=== Begin Enclosure ===

(** * GenAssist: intent detection and workflow materialization

    A shallow embedding of [src/lambda/intent-detection/index.py]:
    the entity extractor, the keyword fallback classifier, the
    Bedrock-backed classifier, the workflow template catalog, the
    workflow materializer and the request handler.

    Conventions of the embedding.
    - A Python [str] is a Rocq [string] (a sequence of 8-bit characters);
      the texts considered are ASCII texts, on which [str.lower],
      [str.title], [[A-Z]], [[a-z]] and [\d] act letter by letter as
      defined below.
    - A Python [dict] used as a map is a [gmap]; a dict used as a struct
      (the DynamoDB items, the HTTP response) is a record.  The response
      body is the object given to [json.dumps], not its text.
    - The handler starts from the request body after [json.loads]; the
      answer of the model, when it is JSON, is an object whose fields
      have the types of a classification when they are present.
    - Code that raises is embedded in an error monad over an explicit
      world state: the two DynamoDB tables, the uuid source, the clock
      and the behaviour of the model.  Logging is left out. *)

From Stdlib Require Import Ascii String.
From Stdlib Require QArith.
From Stdlib Require Import Sorted.
From stdpp Require Import gmap strings list fin_maps.

(** ** Characters and strings *)

Module Str.

Definition code (c : ascii) : nat := nat_of_ascii c.

Definition is_upper (c : ascii) : bool := (65 <=? code c) && (code c <=? 90).
Definition is_lower (c : ascii) : bool := (97 <=? code c) && (code c <=? 122).
Definition is_digit (c : ascii) : bool := (48 <=? code c) && (code c <=? 57).
Definition is_alpha (c : ascii) : bool := is_upper c || is_lower c.
Definition is_char (d c : ascii) : bool := Ascii.eqb d c.

Definition to_lower (c : ascii) : ascii :=
  if is_upper c then ascii_of_nat (code c + 32) else c.
Definition to_upper (c : ascii) : ascii :=
  if is_lower c then ascii_of_nat (code c - 32) else c.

=== End Enclosure ===

### Directions for this task
Go through the material above and copy each line that has the word "model".

### Solution to this problem
      answer of the model, when it is JSON, is an object whose fields
      and the behaviour of the model.  Logging is left out. *)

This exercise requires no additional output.